§1396. Adulteration
A commercial feed shall be deemed to be adulterated:
(1) If it bears or contains any poisonous or deleterious substance which may render
it injurious to health. If the substance is not an added substance, the commercial feed shall
not be considered adulterated under this Paragraph if the quantity of the substance in the
commercial feed does not ordinarily render it injurious to health.
(2) If it bears or contains any added poisonous, added deleterious, or added
nonnutritive substance which is unsafe within the meaning of Section 406 of the Federal
Food, Drug, and Cosmetic Act other than one which is a pesticide chemical in or on a raw
agricultural commodity or a food additive.
(3) If it is or it bears or contains any food additive which is unsafe within the
meaning of Section 409 of the Federal Food, Drug, and Cosmetic Act.

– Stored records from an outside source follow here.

(** * openitool-ipcc: the carrier-bundle pipeline of [script.py]

    A shallow embedding of the pipeline stages ([download_file],
    [put_metadata], [extract_the_biggest_dmg], [decrypt_dmg_aea],
    [delete_non_bundles], [tar_and_hash_bundles]), of the per-firmware
    workflow [run] inside [bake_ipcc], and of the admission gate of [main],
    followed by the properties of the specification that were checked
    against them.

    Python functions become state-passing functions over a [world] (file
    contents, directories, the HTTP requests issued so far, the clock).
    Exceptions, [return] inside [try] and [finally] are modelled by a
    three-way control outcome.  Library code the script calls (hashlib,
    json, pathlib, zipfile, aiohttp, subprocess, glob, shutil, tarfile)
    enters through the record [Env]: every theorem holds for every
    behaviour of these collaborators.  Logging and progress bars are left
    out. *)

From Stdlib Require Import ZArith List String Ascii Bool Lia PrimFloat.
From stdpp Require Import gmap strings pretty.

Local Open Scope string_scope.
#[local] Set Warnings "-register-all,-clear-no-such-hyp".

(** ** Exceptions and results *)

(** The exception classes the script can meet.  All of them derive from
    Python's [Exception]; [ClientError] stands for [aiohttp.ClientError]
    and its subclasses, [CalledProcessError] for the one of [subprocess]. *)
Inductive exn_class :=
  | ClientError
  | JSONDecodeError
  | FileNotFoundError
  | FileExistsError
  | IsADirectoryError
  | UnicodeDecodeError
  | AttributeError
  | ValueError
  | TypeError
  | BadZipFile
  | CalledProcessError
  | OtherException.

Record exn := Exn { exn_cls : exn_class; exn_msg : string }.

#[global] Instance exn_class_eq_dec : EqDecision exn_class.
Proof. solve_decision. Defined.

(** [isinstance(e, c)] *)
Definition is_class (c : exn_class) (e : exn) : bool :=
  bool_decide (exn_cls e = c).

(** [Ok] and [Error], the two dataclasses of the script. *)
Inductive Result (T E : Type) :=
  | Ok (value : T)
  | Error (error : E).
Arguments Ok {T E} value.
Arguments Error {T E} error.

(** The dataclass [Firmwares]. *)
Record Firmwares := {
  identifier : string;
  version : string;
  buildid : string;
  sha1sum : string;
  md5sum : string;
  filesize : Z;
  url : string;
  releasedate : string;
  uploaddate : string;
  signed : bool
}.

(** The dataclass [Response] (a device and its firmwares). *)
Record Response := {
  name : string;
  resp_identifier : string;
  firmwares : list Firmwares;
  boardconfig : string;
  platform : string;
  cpid : Z;
  bdid : Z
}.
(** A pipe of negative length in a laminar unit flow. *)
Definition backwards_flow (cx : ComplexRuntime) : flow cx :=
  {| flow_V := F 1;
     flow_Re := F 1;
     flow_f := F 0.3164;
     flow_hf := F (-0.80632008154943933);
     flow_delta_P := F (-7.9100000000000001);
     flow_warning := laminar_warning |}.

(** A unit flow whose head loss is exactly half a metre. *)
Definition half_metre_form : form :=
  [("L", "62.010113780025286"); ("D", "2"); ("Q", "3.141592653589793");
   ("rho", "1"); ("mu", "2")]%string.

Definition half_metre : scenario := Examples.unit_flow 62.010113780025286 1.

(** Its flow. *)
Definition half_metre_flow (cx : ComplexRuntime) : flow cx :=
  {| flow_V := F 1;
     flow_Re := F 1;
     flow_f := F 0.3164;
     flow_hf := F 0.5;
     flow_delta_P := F 4.905;
     flow_warning := laminar_warning |}.

End ExampleFlows.

Definition preset_form : form :=
  [("L", "100"); ("D", "0.1"); ("Q", "0.01")]%string.

(** A laminar unit flow of mercury in a pipe of 100 m. *)
Definition mercury_form : form :=
  [("L", "100"); ("D", "2"); ("Q", "3.141592653589793");
   ("rho", "13600"); ("mu", "27200")]%string.

(** ** Notions of the properties of the last part *)

(** The scenario with another pipe length. *)
Definition with_L (L : float) (s : scenario) : scenario :=
  {| in_L := L; in_D := in_D s; in_Q := in_Q s; in_rho := in_rho s;
     in_mu := in_mu s |}.

(** A negative number that is not [-inf]. *)
Definition negative_finite (x : float) : bool :=
  ((x <? 0) && negb (PyFloat.isinf x))%float.

Definition is_complex {cx : ComplexRuntime} (a : pynum cx) : bool :=
  match a with
  | C _ => true
  | F _ => false
  end.

(** The flow in which nothing is a number. *)
Definition nan_flow (cx : ComplexRuntime) : flow cx :=
  {| flow_V := F nan; flow_Re := F nan; flow_f := F nan; flow_hf := F nan;
     flow_delta_P := F nan; flow_warning := EmptyString |}.

Definition nan_block : results :=
  ResultsBlock "nan m/s" "nan" "nan" "nan m" "nan Pa (nan kPa)" EmptyString.

(** The names the view reads from the form. *)
Definition read_keys : list string := ["L"; "D"; "Q"; "rho"; "mu"]%string.

Definition same_value (a b : option string) : bool :=
  match a, b with
  | Some x, Some y => String.eqb x y
  | None, None => true
  | _, _ => false
  end.

(** Two submissions in which each name the view reads has the same first
    value, or is missing in both. *)
Definition same_fields (fm fm' : form) : bool :=
  forallb (fun key => same_value (form_get key fm) (form_get key fm')) read_keys.

Definition is_result_line (e : element) : bool :=
  match e with
  | ResultLine _ _ => true
  | _ => false
  end.

(** [s] between two runs of characters. *)
Definition padded (before : list ascii) (s : string) (after : list ascii) : string :=
  string_of_list_ascii (before ++ list_ascii_of_string s ++ after).

(** A pipe in which the flow rate is not a number. *)
Definition unknown_flow_rate : scenario :=
  {| in_L := 100; in_D := 2; in_Q := nan; in_rho := 1000; in_mu := 0.001 |}.

(** The preset submission with a field the view does not read and a second
    value for [L]. *)
Definition crowded_form : form :=
  [("L", "100"); ("unit", "SI"); ("D", "0.1"); ("Q", "0.01"); ("L", "abc")]%string.

(** A submission without [L]. *)
Definition no_length_form : form :=
  [("D", "0.1"); ("Q", "0.01")]%string.

(** * Properties *)

(** ** The error monad *)

Lemma bind_ok {A B : Type} (a : A) (k : A -> result B) : bind (Ok a) k = k a.
Proof. reflexivity. Qed.

Lemma bind_raise {A B : Type} (e : pyexn) (k : A -> result B) :
  bind (Raise e) k = Raise e.
Proof. reflexivity. Qed.

(** One step of a computation whose first action is known. *)
Ltac bind_step :=
  first [ rewrite bind_ok | rewrite bind_raise ]; cbv beta iota.

(** ** The model on known values

    What the interpreter answers on these inputs is known; the model
    answers the same. *)

Section KnownValues.

Variable libm_pow : float -> float -> float.
Variable cx : ComplexRuntime.

#[local] Open Scope float_scope.

Example pow_of_zero :
  float_pow libm_pow cx 0 0.25 = Ok (F 0)
  /\ float_pow libm_pow cx (-0) 0.25 = Ok (F 0)
  /\ float_pow libm_pow cx 0 (-1) = Raise ZeroDivisionError.
Proof. repeat split; vm_compute; reflexivity. Qed.

Example pow_of_special :
  float_pow libm_pow cx infinity 0.25 = Ok (F infinity)
  /\ float_pow libm_pow cx neg_infinity 0.25 = Ok (F infinity)
  /\ float_pow libm_pow cx neg_infinity 3 = Ok (F neg_infinity)
  /\ float_pow libm_pow cx nan 0.25 = Ok (F nan)
  /\ float_pow libm_pow cx nan 0 = Ok (F 1)
  /\ float_pow libm_pow cx (-1) 2 = Ok (F 1)
  /\ float_pow libm_pow cx 1 infinity = Ok (F 1).
Proof. repeat split; vm_compute; reflexivity. Qed.

Example pow_of_negative :
  float_pow libm_pow cx (-8) 0.25 = py_complex_pow cx (F (-8)) (F 0.25)
  /\ float_pow libm_pow cx (-3) 2
     = (let ix := libm_pow 3 2 in
        if PyFloat.isinf ix then Raise OverflowError else Ok (F ix)).
Proof. split; reflexivity. Qed.

Example pow_reference :
  float_pow RefLibm.ref_pow cx 16 0.25 = Ok (F 2)
  /\ float_pow RefLibm.ref_pow cx 127323.95447351626 0.25
     = Ok (F 18.889807389980298)
  /\ float_pow RefLibm.ref_pow cx 5e199 2 = Raise OverflowError
  /\ float_pow RefLibm.ref_pow cx 5e-201 2 = Ok (F 0).
Proof. repeat split; vm_compute; reflexivity. Qed.

Example division_by_zero :
  PyFloat.truediv 1 0 = Raise ZeroDivisionError
  /\ PyFloat.truediv 1 (-0) = Raise ZeroDivisionError
  /\ PyFloat.truediv nan 0 = Raise ZeroDivisionError
  /\ PyFloat.truediv 1 infinity = Ok 0.
Proof. repeat split; vm_compute; reflexivity. Qed.

End KnownValues.

Example float_of_text :
  map PyText.parse_float
    ["1.5"; " 12 "; "1_000"; ".5"; "1."; "+.5e-3"; "-0"; "1e400";
     "Infinity"; "-INF"; "NaN";
     ""; " "; "."; "abc"; "1e"; "1__0"; "_1"; "1 2"; "0x10"; "infin"]%string
  = [Some 1.5; Some 12; Some 1000; Some 0.5; Some 1; Some 0.0005;
     Some (-0); Some infinity; Some infinity; Some neg_infinity; Some nan;
     None; None; None; None; None; None; None; None; None; None]%float.
Proof. vm_compute. reflexivity. Qed.

Example text_of_float :
  map (PyText.format_f 0) [0.5; 1.5; 2.5; -0.4; 127323.95447351626; 1e22]%float
  = ["0"; "2"; "2"; "-0"; "127324"; "10000000000000000000000"]%string
  /\ map (PyText.format_f 3)
       [1.2732395447351625; 0.0005; 0.0015; -0.0001; 0.125; nan;
        neg_infinity]%float
     = ["1.273"; "0.001"; "0.002"; "-0.000"; "0.125"; "nan"; "-inf"]%string
  /\ map (PyText.format_f 2) [13.57685521830791; 0.125; 0.375]%float
     = ["13.58"; "0.12"; "0.38"]%string.
Proof. repeat split; vm_compute; reflexivity. Qed.

(** ** Binary64 facts used below *)

Module FloatFacts.

#[local] Open Scope float_scope.

Lemma Prim2SF_zero : Prim2SF 0 = S754_zero false.
Proof. reflexivity. Qed.

Lemma Prim2SF_two : Prim2SF 2 = S754_finite false 4503599627370496 (-51).
Proof. reflexivity. Qed.

Lemma Prim2SF_infinity : Prim2SF infinity = S754_infinity false.
Proof. reflexivity. Qed.

(** A float that compares equal to [0] is one of the two zeros. *)
Lemma eqb_zero_inv (x : float) :
  (x =? 0) = true -> exists s, Prim2SF x = S754_zero s.
Proof.
  rewrite FloatAxioms.eqb_spec, Prim2SF_zero.
  destruct (Prim2SF x) as [s | s | | s m e]; try destruct s; cbn; try discriminate;
    eauto.
Qed.

Lemma zero_not_nan (x : float) : (x =? 0) = true -> PyFloat.isnan x = false.
Proof.
  intros H. destruct (eqb_zero_inv x H) as [s E].
  unfold PyFloat.isnan. rewrite FloatAxioms.eqb_spec, E. reflexivity.
Qed.

Lemma zero_not_inf (x : float) : (x =? 0) = true -> PyFloat.isinf x = false.
Proof.
  intros H. destruct (eqb_zero_inv x H) as [s E].
  unfold PyFloat.isinf.
  rewrite FloatAxioms.eqb_spec, abs_spec, E, Prim2SF_infinity. reflexivity.
Qed.

(** Half of a zero is a zero. *)
Lemma half_of_zero (x : float) : (x =? 0) = true -> (x / 2 =? 0) = true.
Proof.
  intros H. destruct (eqb_zero_inv x H) as [s E].
  rewrite FloatAxioms.eqb_spec, div_spec, E, Prim2SF_two, Prim2SF_zero.
  reflexivity.
Qed.

(** [x < y] excludes [y <= x]; the comparisons are those of the format, so
    this also holds when one side is not a number. *)
Lemma SFcompare_flip (a b : spec_float) :
  SFcompare b a = option_map CompOpp (SFcompare a b).
Proof.
  destruct a as [sa | sa | | sa ma ea], b as [sb | sb | | sb mb eb];
    try destruct sa; try destruct sb; try reflexivity;
    unfold SFcompare, option_map; f_equal;
    change (Pos.compare_cont Eq mb ma) with (Pos.compare mb ma);
    change (Pos.compare_cont Eq ma mb) with (Pos.compare ma mb);
    rewrite (Z.compare_antisym ea eb), (Pos.compare_antisym ma mb);
    destruct (ea ?= eb)%Z; cbn; try reflexivity.
Qed.

Lemma ltb_not_leb (x y : float) : (x <? y) = true -> (y <=? x) = false.
Proof.
  rewrite ltb_spec, leb_spec. unfold SFltb, SFleb.
  rewrite (SFcompare_flip (Prim2SF x) (Prim2SF y)).
  destruct (SFcompare (Prim2SF x) (Prim2SF y)) as [[ | | ] | ]; cbn;
    congruence.
Qed.

Lemma leb_not_ltb (x y : float) : (y <=? x) = true -> (x <? y) = false.
Proof.
  intros H. destruct (x <? y) eqn:E; [ | reflexivity ].
  apply ltb_not_leb in E. congruence.
Qed.

End FloatFacts.

(** ** The interpreter on the program's two exponents *)

Section InterpreterFacts.

Variable libm_pow : float -> float -> float.
Variable cx : ComplexRuntime.

#[local] Open Scope float_scope.

(** [x ** 2]: the exponent is an even integer, so the result is a float
    whatever the sign of [x]. *)
Lemma float_pow_2 (iv : float) :
  float_pow libm_pow cx iv 2 =
  if PyFloat.isnan iv then Ok (F iv)
  else if PyFloat.isinf iv then Ok (F (abs iv))
  else if iv =? 0 then Ok (F 0)
  else
    let av := if iv <? 0 then - iv else iv in
    if av =? 1 then Ok (F 1)
    else
      let ix := libm_pow av 2 in
      if PyFloat.isinf ix then Raise OverflowError else Ok (F ix).
Proof.
  unfold float_pow.
  destruct (PyFloat.isnan iv), (PyFloat.isinf iv), (iv =? 0), (iv <? 0);
    reflexivity.
Qed.

(** [x ** 0.25]: a negative finite base leaves the floats. *)
Lemma float_pow_quarter (iv : float) :
  float_pow libm_pow cx iv 0.25 =
  if PyFloat.isnan iv then Ok (F iv)
  else if PyFloat.isinf iv then Ok (F (abs iv))
  else if iv =? 0 then Ok (F 0)
  else if iv <? 0 then py_complex_pow cx (F iv) (F 0.25)
  else if iv =? 1 then Ok (F 1)
  else
    let ix := libm_pow iv 0.25 in
    if PyFloat.isinf ix then Raise OverflowError else Ok (F ix).
Proof.
  unfold float_pow.
  destruct (PyFloat.isnan iv), (PyFloat.isinf iv), (iv =? 0), (iv <? 0);
    reflexivity.
Qed.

(4) If it is a raw agricultural commodity and it bears or contains a pesticide chemical
which is unsafe within the meaning of Section 408(a) of the Federal Food, Drug, and
Cosmetic Act. When a pesticide chemical has been used in or on a raw agricultural
commodity in conformity with an exemption granted or a tolerance prescribed under Section
408 of the Federal Food, Drug, and Cosmetic Act and the raw agricultural commodity has
been subjected to processing such as canning, cooking, freezing, dehydrating, or milling, the
residue of the pesticide chemical remaining in or on such processed feed shall not be deemed
unsafe if the residue in or on the raw agricultural commodity has been removed to the extent
possible in good manufacturing practice and the concentration of the residue in the processed
feed is not greater than the tolerance prescribed for the raw agricultural commodity unless
the feeding of such processed feed will result or is likely to result in a pesticide residue in the
edible product of the animal which is unsafe within the meaning of Section 408(a) of the
Federal Food, Drug, and Cosmetic Act.
(5) If it is or it bears or contains any color additive which is unsafe within the
meaning of Section 406 of the Federal Food, Drug, and Cosmetic Act.

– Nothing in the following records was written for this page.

(** Four vectors for three nodes, and two vectors for three nodes: the first
    call returns a projection, the second fails with [IndexError]; neither
    fails with [InputShapeError]. *)
Lemma build_projection_unchecked_lengths :
  let longer := mock_embeddings ++ [[0.0; 0.0; 1.0]%float] in
  let shorter := take 2 mock_embeddings in
  length longer ≠ length mock_nodes ∧
  (∃ weight,
     @GraphProjector.build_projection _ list_numpy default_projector mock_nodes mock_edges
       longer
     = Py.Ok [("102", "101", 1.0%float, structural); ("101", "102", weight, semantic)]) ∧
  length shorter ≠ length mock_nodes ∧
  @GraphProjector.build_projection _ list_numpy default_projector mock_nodes mock_edges
    shorter
  = Py.Raise Py.IndexError.
Proof.
  split; [simpl; lia|]. split; [eexists; vm_compute; reflexivity|].
  split; [simpl; lia | vm_compute; reflexivity].
Qed.

Lemma build_projection_shape_mismatch_witness :
  let shorter := take 2 mock_embeddings in
  length shorter ≠ length mock_nodes ∧
  @GraphProjector.build_projection _ list_numpy default_projector mock_nodes mock_edges
    shorter
  = Py.Raise Py.IndexError.
Proof.
  assert (length (take 2 mock_embeddings) ≠ length mock_nodes) as Hne by (simpl; lia).
  split; [exact Hne|].
  exact (proj2 (@build_projection_shape_mismatch _ list_numpy default_projector
                  mock_nodes mock_edges (take 2 mock_embeddings) Hne)).
Defined.

(** ** Loops that fill a dictionary *)

Section fill_facts.
Context {X K V : Type} `{EqDecision K}.
Implicit Types (l : list X) (k : K).

(** A loop that always succeeds is a fold. *)
Lemma for_fold {S} (l : list X) (body : S → X → Py.result S) (f : S → X → S) s :
  (∀ x s, x ∈ l → body s x = Py.Ok (f s x)) → Py.for_ l body s = Py.Ok (foldl f s l).
Proof.
  revert s. induction l as [|x l IH]; intros s Hbody; [done|]. simpl.
  rewrite Hbody by left. simpl. apply IH. intros; apply Hbody; by right.
Qed.


Lemma get_set_loop_other (key : X → K) (val : X → V) l (d : Py.dict K V) k :
  k ∉ key <$> l →
  Py.get k (foldl (λ d x, Py.set (key x) (val x) d) d l) = Py.get k d.
Proof.
  revert d. induction l as [|x l IH]; intros d Hk; [done|]. simpl.
  rewrite fmap_cons in Hk. apply not_elem_of_cons in Hk as [Hne Hk].
  rewrite IH by done. rewrite get_set. by rewrite decide_False.
Qed.

Lemma get_set_loop (key : X → K) (val : X → V) l (d : Py.dict K V) x :
  NoDup (key <$> l) → x ∈ l →
  Py.get (key x) (foldl (λ d x, Py.set (key x) (val x) d) d l) = Some (val x).
Proof.
  revert d. induction l as [|y l IH]; intros d Hnd Hin; [by apply elem_of_nil in Hin|].
  rewrite fmap_cons in Hnd. apply NoDup_cons in Hnd as [Hy Hnd]. simpl.
  apply elem_of_cons in Hin as [->|Hin]; [|by apply IH].
  rewrite get_set_loop_other by done. rewrite get_set. by rewrite decide_True.
Qed.
End fill_facts.
(** C8: with [refresh=1] a request on the conversion path never reads the
    store, neither the key nor the body of an object, whatever the store
    holds: its first call is the fetch of the source, as on a miss.  When
    the source answers with a 2xx status and a body that can be read, the
    converter is called once, on that body; and when it returns genuine
    markdown, the markdown is delivered with status 200 and, with a store
    bound, written to the key as the last call of the request, so that the
    key holds the new markdown once the write has gone through. *)
Theorem refresh_bypasses_store (w : World) (request : Request) (pathname : jsstring)
    (objects : gmap jsstring R2Object) (out : Res Response) (s1 : State) :
  decodedPath request = Some pathname ->
  IndexTs.triggered request pathname = true ->
  flagSet (req_url request) "refresh" = true ->
  IndexTs.fetch w request (start objects) = (out, s1) ->
  let key := IndexTs.keyOf request pathname in
  let target := IndexTs.targetOf request pathname in
  let ua := userAgent request in
  let name := filenameOf target in
  let ct := JS.lit "text/markdown; charset=utf-8" in
  (forall key, ~ In (EGet key) (trace s1))
  /\ (forall key, ~ In (EText key) (trace s1))
  /\ (exists rest, trace s1 = EFetch target ua :: rest)
  /\ forall upstream bytes,
       w_fetch w target ua = Ok upstream ->
       ok upstream = true ->
       f_body upstream = Ok bytes ->
       let blob :=
         newBlob bytes (JS.orElse (declaredType upstream) (JS.lit "text/html")) in
       List.filter isConvert (trace s1) = [EToMarkdown name blob]
       /\ forall entry markdown,
            w_toMarkdown w name blob = Ok (AiArray (Some entry)) ->
            ai_data entry = Some markdown ->
            JS.startsWith (JS.trimStart markdown) (JS.lit "<") = false ->
            delivered markdown out
            /\ (w_bucket w = true ->
                last (trace s1) = Some (EPut key (BodyText markdown) ct)
                /\ (w_put w key (BodyText markdown) = None ->
                    store s1 !! key
                    = Some (written w (BodyText markdown) ct
                              [(JS.lit "source", target);
                               (JS.lit "generatedAt", w_nowIso w);
                               (JS.lit "reqId", w_reqId w)]))).
Proof.
  intros Hd Ht Hr Hrun. cbv zeta.
  destruct (index_refresh_run _ _ _ _ _ _ Hd Ht Hr Hrun) as (Hget & Htext & Hfirst).
  split; [exact Hget|]. split; [exact Htext|]. split; [exact Hfirst|].
  intros upstream bytes Hfetch Hok Hbody.
  assert (Hin : In (EFetch (IndexTs.targetOf request pathname) (userAgent request))
                   (trace s1))
    by (destruct Hfirst as [rest ->]; left; reflexivity).
  destruct (index_origin_page_run _ _ _ _ _ _ _ _ _ _ Hd Ht Hrun Hin Hfetch Hok Hbody)
    as (_ & Hcall & _).
  cbv zeta in Hcall. split; [exact Hcall|].
  intros entry markdown Hor Hdata Hgen.
  assert (Hconv : In (EToMarkdown
                        (filenameOf (IndexTs.targetOf request pathname))
                        (newBlob bytes
                           (JS.orElse (declaredType upstream) (JS.lit "text/html"))))
                     (trace s1)).
  { apply (proj1 (List.filter_In isConvert _ (trace s1))).
    rewrite Hcall. left. reflexivity. }
  destruct (index_genuine_run _ _ _ _ _ _ _ _ _ _ Hd Ht Hrun Hconv Hor Hdata Hgen)
    as (Hresp & Hlast & _ & Hstore & _).
  cbv zeta in Hresp, Hlast, Hstore.
  split.
  - destruct Hresp as (resp & -> & Hst & Hb & Hct & _).
    exists resp. auto.
  - intros Hb. split; [exact (Hlast Hb)|]. intros Hput. exact (Hstore Hb Hput).
Qed.

End Refresh.

(** A run of C8: the object under [articles/foo.md] is a day old, and with
    [refresh=1] it is not looked at: the source is fetched and converted,
    and the key holds the new markdown. *)
Lemma refresh_bypasses_store_run :
  let request := Toy.get "/articles/foo.md" [("refresh", "1")]%string None in
  let w := Toy.world "# Foo" in
  let run := IndexTs.fetch w request
               (start {[ JS.lit "articles/foo.md" := Toy.cached "# Old" dayMs ]}) in
  (forall key, ~ In (EGet key) (trace (snd run)))
  /\ (exists rest,
        trace (snd run)
        = EFetch (JS.lit "https://example.com/articles/foo?refresh=1")
            DEFAULT_USER_AGENT :: rest)
  /\ delivered (JS.lit "# Foo") (fst run)
  /\ payload <$> (store (snd run) !! JS.lit "articles/foo.md")
     = Some (BodyText (JS.lit "# Foo")).
Proof.
  cbv zeta.
  destruct (refresh_bypasses_store (Toy.world "# Foo")
              (Toy.get "/articles/foo.md" [("refresh", "1")]%string None)
              (JS.lit "/articles/foo.md")
              {[ JS.lit "articles/foo.md" := Toy.cached "# Old" dayMs ]} _ _
              eq_refl eq_refl eq_refl (surjective_pairing _))
    as (Hget & _ & Hfirst & Hregen).
  split; [exact Hget|]. split; [exact Hfirst|].
  destruct (Hregen examplePage Toy.htmlPage)
    as (_ & Hconv); [reflexivity | reflexivity | reflexivity |].
  destruct (Hconv (Toy.entry "# Foo") (JS.lit "# Foo"))
    as (Hdel & Hput); [reflexivity | reflexivity | reflexivity |].
  split; [exact Hdel|].
  destruct (Hput eq_refl) as (_ & Hstore).
  change (IndexTs.keyOf (Toy.get "/articles/foo.md" [("refresh", "1")]%string None)
            (JS.lit "/articles/foo.md"))
    with (JS.lit "articles/foo.md") in Hstore.
  rewrite (Hstore eq_refl). reflexivity.
Defined.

(6) If any valuable constituent has been in whole or part omitted or abstracted
therefrom or any less valuable substance substituted therefor.
(7) If its composition or quality falls below or differs from that which it is purported
or is represented to possess by its labeling.
(8) If it contains a drug or antibiotic and the methods used in or the facilities or
controls used for its manufacture, processing, or packaging do not conform to good
manufacturing practice regulations promulgated by the commission to assure that the drug
meets the requirement of this Part as to safety and has the identity and strength and meets the
quality and purity characteristics which it purports or is represented to possess. In
promulgating such regulations, the commission shall adopt the good manufacturing practice
regulations for medicated feed premixes and for medicated feeds in accordance with the
Federal Food, Drug, and Cosmetic Act and 21 CFR Parts 225 and 507, except when the
commission determines these federal regulations are not appropriate to the conditions which
exist in this state.
(9) If it contains viable or poisonous weed seeds in amounts exceeding the limits
which the commission shall establish by rule or regulation.
Acts 2010, No. 579, §1; Acts 2020, No. 333, §1.